--- Record set Enclosed Below ---
(** ** What a round computes *)

(** X7. After a round over batches with one score per example, within the pool,
    every slot holds either the pair (0, -1) written by [reset] or a score of
    the pool with its index in the pool; so a slot has the index -1 exactly
    when it still holds the pair of [reset]. *)
Theorem round_slots_are_reset_or_pool_pairs {Batch Logits : Type}
    (forward : Batch -> Logits) (shape0 : Logits -> nat)
    (objective' : Logits -> outcome tensor) (batches : list Batch) (w : world) :
  Forall (one_score_per_example forward shape0 objective') batches ->
  total_size forward shape0 batches <= pool_size (self w) ->
  exists w' vals idxs,
    pool_round forward shape0 objective' batches w = (w', Ok tt) /\
    values (self w') = Some vals /\
    indices (self w') = Some idxs /\
    length vals = query_size (self w) /\
    length idxs = query_size (self w) /\
    forall j v i, vals !! j = Some v -> idxs !! j = Some i ->
      (v = 0 /\ i = -1) \/
      (0 <= i /\ pool_scores forward objective' batches !! Z.to_nat i = Some v).
Proof.
  intros Hbs Hsum.
  destruct (pool_round_pairs forward shape0 objective' batches w Hbs Hsum)
    as (w' & Hw' & Hv & Hi).
  cbn zeta in Hv, Hi.
  set (q := query_size (self w)) in *.
  set (st := take q (sort_desc lex_geb
                       (sentinels q ++ indexed_from 0 (pool_scores forward objective' batches))))
    in *.
  assert (Hlen : length st = q).
  { unfold st. rewrite length_take, length_sort_desc, length_app, length_sentinels. lia. }
  exists w', st.*1, st.*2. split_and!; [done|done|done|by rewrite length_fmap..|].
  intros j v i Hjv Hji. rewrite list_lookup_fmap in Hjv, Hji.
  destruct (st !! j) as [[v' i']|] eqn:Hj; [|done]. simpl in *.
  injection Hjv as ->. injection Hji as ->.
  apply list_elem_of_lookup_2 in Hj. apply (subseteq_take q) in Hj.
  rewrite (sort_desc_Permutation lex_geb) in Hj.
  apply elem_of_app in Hj as [Hj|Hj].
  - left. apply elem_of_replicate in Hj as [[= -> ->] _]. done.
  - right. pose proof (indexed_from_bounds _ _ _ Hj) as Hb.
    apply indexed_from_lookup in Hj. simpl in *.
    rewrite Z.sub_0_r in Hj. split; [lia|done].
Qed.


Lemma score_strategy_one_score_per_example (batches : list (list Z)) :
  Forall (one_score_per_example ScoreStrategy.forward ScoreStrategy.shape0
            ScoreStrategy.objective) batches.
Proof.
  apply Forall_forall. intros b _. eexists. split; [reflexivity|].
  unfold on_after_objective, vector, ScoreStrategy.shape0, on_before_objective,
    ScoreStrategy.forward. simpl.
  induction b as [|x b IH]; csimpl; [done|]. by rewrite IH.
Qed.


(** * The claims *)

(** C5. Whatever the state of a connected strategy was, [reset] ends
    normally and leaves the counter at 0, [values] a sequence of
    [query_size] zeros and [indices] a sequence of [query_size] times -1.
    The query size, the pool size and the store are as before. *)
Theorem reset_establishes_empty_state (w : world) :
  exists w',
    reset w = (w', Ok tt) /\
    _counter (self w') = Some 0 /\
    values (self w') = Some (replicate (query_size (self w)) 0) /\
    indices (self w') = Some (replicate (query_size (self w)) (-1)) /\
    query_size (self w') = query_size (self w) /\
    pool_size (self w') = pool_size (self w) /\
    heap w' = heap w.
Proof. eexists. rewrite reset_eq. by repeat split. Qed.
Lemma refreshAll_run (userPortals : list UserPortal) :
  ∀ (m : gmap string Channel) (s : SlackClient),
    let r := foldlM refreshExisting m userPortals s in
    let br := UserLogin_Bridge (Login s) in
    final r = s
    ∧ outcome r ≠ Panicked out_of_fuel
    ∧ conversations_requested (trace r) = []
    ∧ portals_requested (trace r) = []
    ∧ rooms_created (trace r) = []
    ∧ (GetAllForLogin ∉ trace r)
    ∧ (∀ e, e ∈ remote_calls (trace r) → ∃ portal, e = GetChatInfo portal)
    ∧ (∀ portal, portal ∈ refreshed (trace r) →
         ∃ userPortal channelID,
           userPortal ∈ userPortals
           ∧ existingRoom br userPortal = Some (channelID, portal))
    ∧ (∀ m', outcome r = Returned m' →
         m' = foldl (removeExisting br) m userPortals
         ∧ ∀ userPortal channelID portal,
             userPortal ∈ userPortals →
             existingRoom br userPortal = Some (channelID, portal) →
             GetChatInfo portal ∈ trace r).
Proof.
  induction userPortals as [|userPortal userPortals IH]; intros m s; simpl.
  - run.
    split_and!;
      [done|done|done|done|done|by intros ?%elem_of_nil|by intros ? ?%elem_of_nil
      |by intros ? ?%elem_of_nil|].
    intros m' [= <-]. split; [done|]. by intros ? ? ? ?%elem_of_nil.
  - destruct (refreshExisting_run m userPortal s)
      as (Hfinal & Hfuel & Hconv & Hportals & Hrooms & Hlist & Hremote & Hrefreshed & Hmap).
    run. rewrite bind_run.
    destruct (outcome (refreshExisting m userPortal s)) as [m1|reason] eqn:Hout; run.
    2: { split_and!; try done.
         - intros portal Hportal. destruct (Hrefreshed portal Hportal) as [channelID ?].
           exists userPortal, channelID. split; [by apply elem_of_cons; left|done]. }
    rewrite Hfinal.
    destruct (IH m1 s)
      as (Hfinal' & Hfuel' & Hconv' & Hportals' & Hrooms' & Hlist' & Hremote' & Hrefreshed'
          & Hmap').
    destruct (Hmap m1 eq_refl) as [-> Hinfo].
    unfold conversations_requested, portals_requested, rooms_created, refreshed,
      remote_calls in *.
    rewrite !omap_app.
    split_and!; try done.
    + by rewrite Hconv, Hconv'.
    + by rewrite Hportals, Hportals'.
    + by rewrite Hrooms, Hrooms'.
    + by intros [?|?]%elem_of_app.
    + intros e [He|He]%elem_of_app; auto.
    + intros portal [Hportal|Hportal]%elem_of_app.
      * destruct (Hrefreshed portal Hportal) as [channelID ?].
        exists userPortal, channelID. split; [by apply elem_of_cons; left|done].
      * destruct (Hrefreshed' portal Hportal) as (up & channelID & ? & ?).
        exists up, channelID. split; [by apply elem_of_cons; right|done].
    + intros m' Hm'. destruct (Hmap' m' Hm') as [-> Hinfo'].
      split; [done|].
      intros up channelID portal [->|Hup]%elem_of_cons Hexisting.
      * apply elem_of_app. left. by eapply Hinfo.
      * apply elem_of_app. right. by eapply Hinfo'.
Qed.
(** * The USFM grammar of [peg.py], as a recursive-descent PEG parser

    [peg.py] holds one artefact: the grammar [rules], handed to
    [tatsu.compile] and then used through [grammar.parse].  Every rule of the
    grammar is embedded below under its own name, as a parsing function over
    the unread input.  The combinators follow the engine that interprets the
    grammar:

    - white space is skipped on entry to every rule (the names of the rules
      are all in lower case) and before every string token; this is the
      engine's default, and the grammar sets no [@@whitespace];
    - a pattern [/re/] matches at the current position, without skipping, and
      yields the text it matched;
    - [[e]] and [{e}*] try [e] and restore the position when it fails; the
      grammar has no cut, so nothing is ever committed;
    - a failure is raised at a position and goes up until an option or a
      repetition takes it; on its way it is recorded by every rule it leaves,
      if it lies strictly further into the input than what is recorded.  The
      failure of a pattern is first the failure of the rule around the
      pattern, and as such recorded by the rules further up only.  The entry
      point records the failure that reaches it and reports the one recorded
      furthest into the input.

    The limit that the interpreter sets to the depth of its calls is not part
    of the embedding: on a text that makes the rules [element] and
    [inline_element] call each other too deep, the program raises
    RecursionError where the rules below go on.  What is stated of every
    text that parses is stated of the program where it returns.

    A text is a list of characters with codes below 256.  Positions are kept
    as the number of characters still unread; the entry point turns the one
    it reports into an offset from the start of the text. *)

From Stdlib Require Import String Ascii Bool Arith Lia List.
Import ListNotations.

Set Implicit Arguments.

(** ** Characters *)

Definition str := list ascii.

(** A literal of the source, as a list of characters. *)
Definition L (s : string) : str := list_ascii_of_string s.

Definition code (c : ascii) : nat := nat_of_ascii c.

Definition bslash : ascii := "\"%char.
Definition bar : ascii := "|"%char.
Definition dquote : ascii := "034"%char.
Definition star : ascii := "*"%char.
Definition hyphen : ascii := "-"%char.

(** [\s] on text: the white space characters of the first 256 code points. *)
Definition is_space (c : ascii) : bool :=
  let n := code c in
  ((9 <=? n) && (n <=? 13)) || ((28 <=? n) && (n <=? 32))
  || (n =? 133) || (n =? 160).

Definition is_upper (c : ascii) : bool := (65 <=? code c) && (code c <=? 90).
Definition is_lower (c : ascii) : bool := (97 <=? code c) && (code c <=? 122).
Definition is_digit (c : ascii) : bool := (48 <=? code c) && (code c <=? 57).

(** [[A-Za-z]] *)
Definition is_alpha (c : ascii) : bool := is_upper c || is_lower c.
(** [[A-Za-z0-9-]] *)
Definition is_id_char (c : ascii) : bool :=
  is_alpha c || is_digit c || Ascii.eqb c hyphen.
(** The class of [text]: any character but the backslash and the pipe. *)
Definition is_text_char (c : ascii) : bool :=
  negb (Ascii.eqb c bslash) && negb (Ascii.eqb c bar).
(** The class inside [value]: any character but the double quote. *)
Definition is_value_char (c : ascii) : bool := negb (Ascii.eqb c dquote).
(** ** More on [extractHookUrl] *)

(** [extractHookUrl] gives [null] exactly when the text contains
    nothing of the form [hook://] followed by a character that is
    neither white space nor a quote. *)
Theorem extractHookUrl_none_iff (s : str) :
  extractHookUrl s = None <->
  (forall v, is_hook_url v = true -> ~ includes s v).
Proof.
  split.
  - intros Hnone v Hv (j & a & b & Hs & _).
    destruct (regex_match_complete a v b Hv) as [u Hu].
    rewrite <- Hs in Hu. unfold extractHookUrl in Hnone.
    rewrite Hnone in Hu. discriminate.
  - intro Hno. destruct (extractHookUrl s) as [u|] eqn:Hu; [|reflexivity].
    exfalso. destruct (regex_match_sound _ _ Hu) as (pre & post & Hs & Hm & _).
    destruct (match_here_sound _ _ Hm) as (_ & _ & Hurl & _).
    apply (Hno u Hurl). exists (List.length pre), pre, post. now split.
Qed.

Lemma extractHookUrl_none_iff_witness :
  extractHookUrl (lit "Copied Hook URL for 'a' to clipboard") = None /\
  ~ includes (lit "Copied Hook URL for 'a' to clipboard") (lit "hook://a").
Proof.
  split; [reflexivity|].
  exact (proj1 (extractHookUrl_none_iff (lit "Copied Hook URL for 'a' to clipboard"))
           eq_refl (lit "hook://a") eq_refl).
Defined.

Lemma url_char_clean (c : char) :
  url_char c = true -> is_ws c = false /\ c <> SQUOTE /\ c <> DQUOTE.
Proof.
  unfold url_char, SQUOTE, DQUOTE. intro H. apply negb_true_iff in H.
  apply orb_false_iff in H as [H Hd]. apply orb_false_iff in H as [Hw Hs].
  apply N.eqb_neq in Hs, Hd. now repeat split.
Qed.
--- End of Enclosed Record set ---
- [Work task]
Where the string "nothing" occurs in the data, return the whole line.

- [Worked solution]
      grammar has no cut, so nothing is ever committed;
    nothing of the form [hook://] followed by a character that is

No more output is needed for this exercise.